Ethereum

Ethereum’s sharding is just further redefining ‘full node’: BitTorrent Creator

Published

on

Sharding along with other developments scheduled for next year was collectively sported as something that could bring in scalability to Ethereum blockchain. Vitalik Buterin, termed it as a “technical problem” that is still plaguing Ethereum in his recently released paper. Notably, this was not the first time Buterin has spoken about scalability being one of the biggest concerns.

According to his scalability trilemma, blockchain systems can only, at most, have two of the following three properties – decentralization, scalability, security. Buterin had earlier claimed that trilemma was not impossible, “rather getting 3 of 3 is *hard*”.

“Scalability is one technical problem that we have had a huge amount of progress on theoretically. Five years ago, almost no one was thinking about sharding; now, sharding designs are commonplace.”

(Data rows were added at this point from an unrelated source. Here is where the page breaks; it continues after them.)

Lemma LeafNode_eraseAt_ok i l : leaf_wf l → (i < length (lf_keys l))%nat →
  ∃ l', LeafNode_eraseAt i l = (Ok tt, l') ∧ lf_keys l' = verase i (lf_keys l) ∧
    lf_refs l' = verase i (lf_refs l) ∧ leaf_wf l' ∧ node_same (lf_node l) (lf_node l') ∧ blank (lf_node l').
Proof.
  intros (Hwf & Hkc & Hlen & Hcap & Hfit) Hi. unfold LeafNode_eraseAt.
  rewrite (proj2 (Nat.leb_gt _ _)) by lia. apply leaf_store; rewrite ?length_verase by lia; [done|lia|lia|].
  destruct (lookup_lt_is_Some_2 (lf_keys l) i Hi) as [k Hk].
  rewrite (verase_perm _ _ _ Hk) in Hfit. by apply Forall_cons in Hfit as [_ ?].
Qed.

Lemma LeafNode_assign_ok keys refs l : node_wf Leaf (lf_node l) → length refs = length keys →
  Z.of_nat (length keys) <= capacity (lf_node l) → Forall (key_fits (config_ (lf_node l))) keys →
  ∃ l', LeafNode_assignEntries keys refs l = (Ok tt, l') ∧ lf_keys l' = keys ∧ lf_refs l' = refs ∧
    leaf_wf l' ∧ node_same (lf_node l) (lf_node l') ∧ blank (lf_node l').
Proof.
  intros Hwf Hlen Hcap Hfit. unfold LeafNode_assignEntries.
  rewrite Hlen, Nat.eqb_refl, (proj2 (Z.ltb_ge _ _)) by done. cbn [negb]. by apply leaf_store.
Qed.

(** ** Operations of an internal node *)

Lemma InternalNode_insert_ok idx key child i : internal_wf i → PageReference_isValid child = true →
  (idx <= length (in_keys i))%nat → key_fits (config_ (in_node i)) key →
  Z.of_nat (length (in_keys i)) < capacity (in_node i) →
  allowDuplicates (config_ (in_node i)) = true ∨ key ∉ in_keys i →
  ∃ i', InternalNode_insert idx key child i = (Ok tt, i') ∧
    in_keys i' = vinsert idx key (in_keys i) ∧ in_children i' = vinsert (idx + 1) child (in_children i) ∧
    internal_wf i' ∧ node_same (in_node i) (in_node i').
Proof.
  intros (Hwf & Hkc & Hlen & Hcap & Hfit) Hv Hi Hk Hlt Hdup. unfold InternalNode_insert.
  rewrite Hv, (proj2 (Nat.ltb_ge _ _)), (proj2 (Z.leb_gt _ _)) by lia. cbn [negb].
  rewrite (allows_duplicates_wf _ _ Hwf).
  assert (Hno : negb (allowDuplicates (config_ (in_node i))) && existsb (λ k, Key_eqb k key) (in_keys i) = false).
  { destruct Hdup as [->|Hne]; [done|]. apply andb_false_iff. right. apply not_true_iff_false.
    rewrite existsb_exists. intros (k & Hin & ->%Key_eqb_spec). by rewrite <-list_elem_of_In in Hin. }
  rewrite Hno. apply internal_store; rewrite ?length_vinsert; [done|lia|lia|].
  rewrite vinsert_perm. by constructor.
Qed.

Lemma InternalNode_eraseAt_ok idx i : internal_wf i → (idx < length (in_keys i))%nat →
  ∃ i', InternalNode_eraseAt idx i = (Ok tt, i') ∧ in_keys i' = verase idx (in_keys i) ∧
    in_children i' = verase (idx + 1) (in_children i) ∧ internal_wf i' ∧ node_same (in_node i) (in_node i').
Proof.
  intros (Hwf & Hkc & Hlen & Hcap & Hfit) Hi. unfold InternalNode_eraseAt.
  rewrite (proj2 (Nat.leb_gt _ _)) by lia. apply internal_store; rewrite ?length_verase by lia; [done|lia|lia|].
  destruct (lookup_lt_is_Some_2 (in_keys i) idx Hi) as [k Hk].
  rewrite (verase_perm _ _ _ Hk) in Hfit. by apply Forall_cons in Hfit as [_ ?].
Qed.

Lemma InternalNode_setKeyAt_ok idx key i : internal_wf i → (idx < length (in_keys i))%nat →
  key_fits (config_ (in_node i)) key →
  ∃ i', InternalNode_setKeyAt idx key i = (Ok tt, i') ∧ in_keys i' = <[idx := key]> (in_keys i) ∧
    in_children i' = in_children i ∧ internal_wf i' ∧ node_same (in_node i) (in_node i').
Proof.
  intros (Hwf & Hkc & Hlen & Hcap & Hfit) Hi Hk. unfold InternalNode_setKeyAt.
  rewrite (proj2 (Nat.leb_gt _ _)) by lia. apply internal_sync; rewrite ?length_insert; [done..|].
  by apply Forall_insert.
Qed.

Lemma InternalNode_assign_ok keys children i : node_wf Internal (in_node i) →
  length children = S (length keys) → Z.of_nat (length keys) <= capacity (in_node i) →
  Forall (key_fits (config_ (in_node i))) keys →
  ∃ i', InternalNode_assignEntries keys children i = (Ok tt, i') ∧ in_keys i' = keys ∧
    in_children i' = children ∧ internal_wf i' ∧ node_same (in_node i) (in_node i').
Proof.
  intros Hwf Hlen Hcap Hfit. unfold InternalNode_assignEntries.
  rewrite Hlen, Nat.add_1_r, Nat.eqb_refl, (proj2 (Z.ltb_ge _ _)) by done. cbn [negb]. by apply internal_store.
Qed.
(* ===== verification/TreeRebalance.v ===== *)
(** Underflow: what the borrowing and merging of nodes do to the tree.

    The two nodes a step works on are neighbours under one parent: [pair] is the
    parent around them.  Borrowing keeps the sequence of all keys, but between
    leaves the entry that is lent changes its key; merging leaves drops the
    separator between them; merging internal nodes is refused. *)
From stdpp Require Import base strings list gmap decidable sorting sets.
From Stdlib Require Import ZArith Lia.
From S2P Require Import Prelude Config PageAlloc Buffers Keys Nodes NodeFacts Tree TreeShape TreeFacts TreeSearch TreeInsert TreeErase TreeValid.

Lemma verase_mid {A} n (xs ys : list A) x : n = length xs → verase n (xs ++ x :: ys) = xs ++ ys.
Proof. intros ->. by rewrite <-(vinsert_app x xs ys), verase_vinsert by (rewrite length_app; lia). Qed.

(** ** Neighbours *)

(** A parent with the neighbouring children [A] and [B] and [s] between them. *)
Definition pair (id : Z) (k1 : list Key) (c1 : list ptree) (A : ptree) (s : Key) (B : ptree)
    (k2 : list Key) (c2 : list ptree) : ptree :=
  PNode id (k1 ++ s :: k2) (c1 ++ A :: B :: c2).
(** The pages around the three. *)
Definition pair_rest (c : list frame) (id : Z) (c1 c2 : list ptree) : list shallow :=
  concat (pnodes <$> c1) ++ concat (pnodes <$> c2) ++ ctx_nodes c id.

Lemma pair_nodes c id k1 c1 A s B k2 c2 :
  pnodes (plug c (pair id k1 c1 A s B k2 c2)) ≡ₚ
  SNode id (k1 ++ s :: k2) ((pid <$> c1) ++ pid A :: pid B :: (pid <$> c2)) ::
    pnodes A ++ pnodes B ++ pair_rest c id c1 c2.
Proof.
  rewrite plug_nodes. unfold pair, pair_rest. cbn [pnodes pid]. rewrite !fmap_app, !fmap_cons, concat_app.
  cbn [concat app]. constructor. rewrite <-!app_assoc.
  rewrite (Permutation_app_swap_app (concat _) (pnodes A)). f_equiv.
  by rewrite (Permutation_app_swap_app (concat _) (pnodes B)).
Qed.

Lemma pair_entries c id k1 c1 A s B k2 c2 :
  entries (plug c (pair id k1 c1 A s B k2 c2)) ≡ₚ
  entries A ++ entries B ++ stored_entries (pair_rest c id c1 c2).
Proof.
  unfold entries at 1. rewrite pair_nodes. unfold stored_entries at 1. rewrite fmap_cons. cbn [concat sentries app].
  change (concat (sentries <$> ?l)) with (stored_entries l). by rewrite !stored_entries_app.
Qed.

(** What comes before and after the two children in the order of the keys. *)
Lemma pair_inorder h c id k1 c1 A s B k2 c2 : ctx_ok (S h) c → length c1 = length k1 → length c2 = length k2 →
  inorder (plug c (pair id k1 c1 A s B k2 c2)) =
  (ctx_left c ++ seg_left k1 c1) ++ (inorder A ++ s :: inorder B) ++ seg_right k2 c2 ++ ctx_right c.
Proof.
  intros Hc H1 H2. rewrite (plug_inorder (S h)) by done.
  assert (E : inorder (pair id k1 c1 A s B k2 c2) =
              seg_left k1 c1 ++ inorder A ++ s :: inorder B ++ seg_right k2 c2).
  { unfold pair. cbn [inorder]. rewrite fmap_app, !fmap_cons.
    rewrite interleave_app by (by rewrite length_fmap). rewrite interleave_left by done. f_equal.
    cbn [interleave]. f_equal. f_equal. by rewrite (interleave_right B). }
  rewrite E. by rewrite <-!app_assoc, <-app_comm_cons, <-!app_assoc.
Qed.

The paper also highlighted “smaller developments” like Cross-shard communication via receipts and added,

Sharding essentially means splitting the entire Ethereum network into multiple portions called ‘shards’ with each shard containing its own independent state, meaning a unique set of account balances and smart contracts. The main aim of sharding was to increase performance, however, not everyone in the community was in favor of it.

According to Bram Cohen, author of BitTorrent protocol, sharding is not the only option for blockchain scalability. Cohen critically analyzed Buterin’s latest paper and stated,

“What Ethereum’s proposing for sharding further breaks this by essentially requiring miners to have all the shards, which is… not sharding, it’s just further redefining ‘full node’ to mean less than it did before.”

He further said,

“And value won’t be able to move across shards atomically, which might be unavoidable given what a mess the semantics of the EVM are, but creates a giant mess of incompatibility in exchange for what is, again, a very small benefit.”